▸ **Exercise goal**:
The response must consist of the lines below from the one with "(** The loops" through the one with "let c' := PlainGraph.update_artists", exactly as they appear and with both ends kept.

▸ **Data excerpts**:
=-=-=

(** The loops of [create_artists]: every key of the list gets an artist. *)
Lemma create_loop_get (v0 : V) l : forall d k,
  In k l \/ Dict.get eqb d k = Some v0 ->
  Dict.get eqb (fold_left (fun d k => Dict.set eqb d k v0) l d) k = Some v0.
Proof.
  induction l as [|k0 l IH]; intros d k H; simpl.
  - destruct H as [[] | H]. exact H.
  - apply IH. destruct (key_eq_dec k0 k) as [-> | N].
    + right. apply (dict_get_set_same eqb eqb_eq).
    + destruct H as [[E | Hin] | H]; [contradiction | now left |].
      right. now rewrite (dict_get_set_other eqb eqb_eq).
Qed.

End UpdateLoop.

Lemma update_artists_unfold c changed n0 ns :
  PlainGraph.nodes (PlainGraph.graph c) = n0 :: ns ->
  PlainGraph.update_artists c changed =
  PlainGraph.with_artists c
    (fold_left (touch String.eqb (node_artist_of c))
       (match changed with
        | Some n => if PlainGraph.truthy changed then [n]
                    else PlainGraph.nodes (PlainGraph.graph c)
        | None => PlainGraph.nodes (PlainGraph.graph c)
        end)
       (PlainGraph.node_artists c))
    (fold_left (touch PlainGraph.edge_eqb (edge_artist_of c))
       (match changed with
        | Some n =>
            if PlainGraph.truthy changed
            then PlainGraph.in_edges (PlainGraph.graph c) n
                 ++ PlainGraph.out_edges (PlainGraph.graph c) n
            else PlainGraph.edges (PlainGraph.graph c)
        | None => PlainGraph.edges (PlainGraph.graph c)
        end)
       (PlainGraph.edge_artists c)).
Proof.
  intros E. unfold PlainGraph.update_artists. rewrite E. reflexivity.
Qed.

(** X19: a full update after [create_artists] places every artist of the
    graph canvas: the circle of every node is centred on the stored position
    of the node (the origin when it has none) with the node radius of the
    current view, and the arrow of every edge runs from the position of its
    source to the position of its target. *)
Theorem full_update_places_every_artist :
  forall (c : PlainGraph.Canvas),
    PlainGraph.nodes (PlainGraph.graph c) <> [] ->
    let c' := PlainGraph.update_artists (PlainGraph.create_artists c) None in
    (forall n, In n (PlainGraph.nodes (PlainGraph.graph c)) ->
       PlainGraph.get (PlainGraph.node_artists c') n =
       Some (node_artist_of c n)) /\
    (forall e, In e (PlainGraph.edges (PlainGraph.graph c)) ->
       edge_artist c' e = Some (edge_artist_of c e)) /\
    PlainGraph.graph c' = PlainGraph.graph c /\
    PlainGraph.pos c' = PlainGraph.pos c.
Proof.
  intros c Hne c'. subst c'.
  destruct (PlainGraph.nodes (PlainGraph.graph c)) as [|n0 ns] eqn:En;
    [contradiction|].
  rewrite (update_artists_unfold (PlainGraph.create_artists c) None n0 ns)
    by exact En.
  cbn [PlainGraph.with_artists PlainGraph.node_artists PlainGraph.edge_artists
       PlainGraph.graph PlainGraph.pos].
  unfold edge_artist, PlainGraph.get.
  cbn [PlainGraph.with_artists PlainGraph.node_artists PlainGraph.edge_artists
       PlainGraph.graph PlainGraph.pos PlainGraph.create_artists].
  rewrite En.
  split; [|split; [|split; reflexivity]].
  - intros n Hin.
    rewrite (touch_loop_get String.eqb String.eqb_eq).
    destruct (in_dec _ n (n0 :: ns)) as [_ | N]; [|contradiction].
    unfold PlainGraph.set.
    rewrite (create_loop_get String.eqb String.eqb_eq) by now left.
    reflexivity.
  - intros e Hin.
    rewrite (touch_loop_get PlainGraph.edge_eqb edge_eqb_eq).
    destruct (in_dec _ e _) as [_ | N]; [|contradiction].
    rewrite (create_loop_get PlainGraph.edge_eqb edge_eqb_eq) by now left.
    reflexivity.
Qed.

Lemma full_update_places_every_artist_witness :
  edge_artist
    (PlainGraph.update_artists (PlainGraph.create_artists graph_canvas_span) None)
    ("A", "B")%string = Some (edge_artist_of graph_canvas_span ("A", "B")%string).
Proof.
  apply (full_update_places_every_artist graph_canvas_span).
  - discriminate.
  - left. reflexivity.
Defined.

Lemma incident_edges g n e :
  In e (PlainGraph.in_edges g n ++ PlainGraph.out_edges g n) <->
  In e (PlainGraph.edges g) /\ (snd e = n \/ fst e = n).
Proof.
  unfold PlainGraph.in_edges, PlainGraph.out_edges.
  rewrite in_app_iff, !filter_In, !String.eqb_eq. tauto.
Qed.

=-=-=

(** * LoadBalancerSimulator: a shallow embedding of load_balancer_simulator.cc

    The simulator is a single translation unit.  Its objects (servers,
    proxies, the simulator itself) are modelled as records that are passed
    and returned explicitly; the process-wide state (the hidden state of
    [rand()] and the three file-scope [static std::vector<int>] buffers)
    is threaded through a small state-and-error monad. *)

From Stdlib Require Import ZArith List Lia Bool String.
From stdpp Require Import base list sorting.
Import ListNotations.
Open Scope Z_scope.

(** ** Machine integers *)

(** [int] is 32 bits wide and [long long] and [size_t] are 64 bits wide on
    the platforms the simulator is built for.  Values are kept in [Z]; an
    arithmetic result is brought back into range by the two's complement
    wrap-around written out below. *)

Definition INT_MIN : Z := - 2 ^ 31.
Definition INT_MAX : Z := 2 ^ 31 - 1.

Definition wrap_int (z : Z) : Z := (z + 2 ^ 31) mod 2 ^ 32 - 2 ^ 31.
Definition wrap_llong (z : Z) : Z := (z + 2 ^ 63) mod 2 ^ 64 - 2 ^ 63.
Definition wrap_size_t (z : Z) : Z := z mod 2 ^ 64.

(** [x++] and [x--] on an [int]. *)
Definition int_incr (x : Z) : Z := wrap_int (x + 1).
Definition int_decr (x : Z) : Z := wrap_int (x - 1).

=-=-=

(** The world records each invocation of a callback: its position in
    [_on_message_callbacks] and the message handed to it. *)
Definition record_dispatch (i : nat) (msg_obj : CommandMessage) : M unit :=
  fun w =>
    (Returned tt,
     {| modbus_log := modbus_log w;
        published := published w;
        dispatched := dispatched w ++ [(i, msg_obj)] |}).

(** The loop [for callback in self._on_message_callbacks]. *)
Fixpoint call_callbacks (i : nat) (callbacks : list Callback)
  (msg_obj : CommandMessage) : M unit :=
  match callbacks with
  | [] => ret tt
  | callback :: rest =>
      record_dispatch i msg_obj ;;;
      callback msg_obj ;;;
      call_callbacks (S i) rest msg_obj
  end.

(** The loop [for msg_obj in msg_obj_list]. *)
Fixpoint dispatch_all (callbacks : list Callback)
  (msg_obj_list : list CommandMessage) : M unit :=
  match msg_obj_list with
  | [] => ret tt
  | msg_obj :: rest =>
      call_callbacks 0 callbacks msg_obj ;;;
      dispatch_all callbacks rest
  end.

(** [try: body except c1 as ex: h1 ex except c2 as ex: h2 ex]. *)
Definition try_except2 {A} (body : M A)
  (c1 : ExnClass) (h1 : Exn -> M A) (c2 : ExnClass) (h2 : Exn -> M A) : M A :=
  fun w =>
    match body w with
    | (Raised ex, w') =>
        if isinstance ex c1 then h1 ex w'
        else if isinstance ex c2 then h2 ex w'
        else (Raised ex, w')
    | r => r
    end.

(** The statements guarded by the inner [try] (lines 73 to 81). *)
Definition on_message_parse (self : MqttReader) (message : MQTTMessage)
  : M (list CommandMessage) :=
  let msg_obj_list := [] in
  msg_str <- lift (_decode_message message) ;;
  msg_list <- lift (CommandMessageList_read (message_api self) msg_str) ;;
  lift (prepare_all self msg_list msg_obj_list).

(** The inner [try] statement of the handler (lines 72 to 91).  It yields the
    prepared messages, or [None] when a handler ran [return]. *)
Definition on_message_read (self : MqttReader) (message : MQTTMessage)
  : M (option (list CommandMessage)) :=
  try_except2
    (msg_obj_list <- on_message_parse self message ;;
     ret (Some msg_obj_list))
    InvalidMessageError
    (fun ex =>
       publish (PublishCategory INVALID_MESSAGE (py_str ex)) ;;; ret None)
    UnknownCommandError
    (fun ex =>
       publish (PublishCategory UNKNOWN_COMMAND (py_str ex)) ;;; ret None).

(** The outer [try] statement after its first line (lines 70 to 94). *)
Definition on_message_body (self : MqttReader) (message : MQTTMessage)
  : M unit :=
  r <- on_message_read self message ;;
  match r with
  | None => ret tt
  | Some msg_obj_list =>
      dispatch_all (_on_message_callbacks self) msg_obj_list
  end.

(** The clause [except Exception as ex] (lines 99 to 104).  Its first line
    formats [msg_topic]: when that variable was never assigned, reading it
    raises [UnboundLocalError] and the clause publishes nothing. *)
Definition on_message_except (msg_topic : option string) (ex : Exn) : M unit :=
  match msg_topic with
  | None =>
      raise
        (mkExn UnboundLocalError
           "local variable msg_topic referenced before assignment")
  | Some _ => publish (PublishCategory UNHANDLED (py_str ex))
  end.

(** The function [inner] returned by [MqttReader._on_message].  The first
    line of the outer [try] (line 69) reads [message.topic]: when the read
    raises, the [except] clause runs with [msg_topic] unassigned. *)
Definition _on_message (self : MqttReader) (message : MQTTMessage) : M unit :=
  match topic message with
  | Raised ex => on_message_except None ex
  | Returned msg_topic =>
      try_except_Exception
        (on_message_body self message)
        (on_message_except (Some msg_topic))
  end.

=-=-=

▸ **Result**:
(** The loops of [create_artists]: every key of the list gets an artist. *)
Lemma create_loop_get (v0 : V) l : forall d k,
  In k l \/ Dict.get eqb d k = Some v0 ->
  Dict.get eqb (fold_left (fun d k => Dict.set eqb d k v0) l d) k = Some v0.
Proof.
  induction l as [|k0 l IH]; intros d k H; simpl.
  - destruct H as [[] | H]. exact H.
  - apply IH. destruct (key_eq_dec k0 k) as [-> | N].
    + right. apply (dict_get_set_same eqb eqb_eq).
    + destruct H as [[E | Hin] | H]; [contradiction | now left |].
      right. now rewrite (dict_get_set_other eqb eqb_eq).
Qed.

End UpdateLoop.

Lemma update_artists_unfold c changed n0 ns :
  PlainGraph.nodes (PlainGraph.graph c) = n0 :: ns ->
  PlainGraph.update_artists c changed =
  PlainGraph.with_artists c
    (fold_left (touch String.eqb (node_artist_of c))
       (match changed with
        | Some n => if PlainGraph.truthy changed then [n]
                    else PlainGraph.nodes (PlainGraph.graph c)
        | None => PlainGraph.nodes (PlainGraph.graph c)
        end)
       (PlainGraph.node_artists c))
    (fold_left (touch PlainGraph.edge_eqb (edge_artist_of c))
       (match changed with
        | Some n =>
            if PlainGraph.truthy changed
            then PlainGraph.in_edges (PlainGraph.graph c) n
                 ++ PlainGraph.out_edges (PlainGraph.graph c) n
            else PlainGraph.edges (PlainGraph.graph c)
        | None => PlainGraph.edges (PlainGraph.graph c)
        end)
       (PlainGraph.edge_artists c)).
Proof.
  intros E. unfold PlainGraph.update_artists. rewrite E. reflexivity.
Qed.

(** X19: a full update after [create_artists] places every artist of the
    graph canvas: the circle of every node is centred on the stored position
    of the node (the origin when it has none) with the node radius of the
    current view, and the arrow of every edge runs from the position of its
    source to the position of its target. *)
Theorem full_update_places_every_artist :
  forall (c : PlainGraph.Canvas),
    PlainGraph.nodes (PlainGraph.graph c) <> [] ->
    let c' := PlainGraph.update_artists (PlainGraph.create_artists c) None in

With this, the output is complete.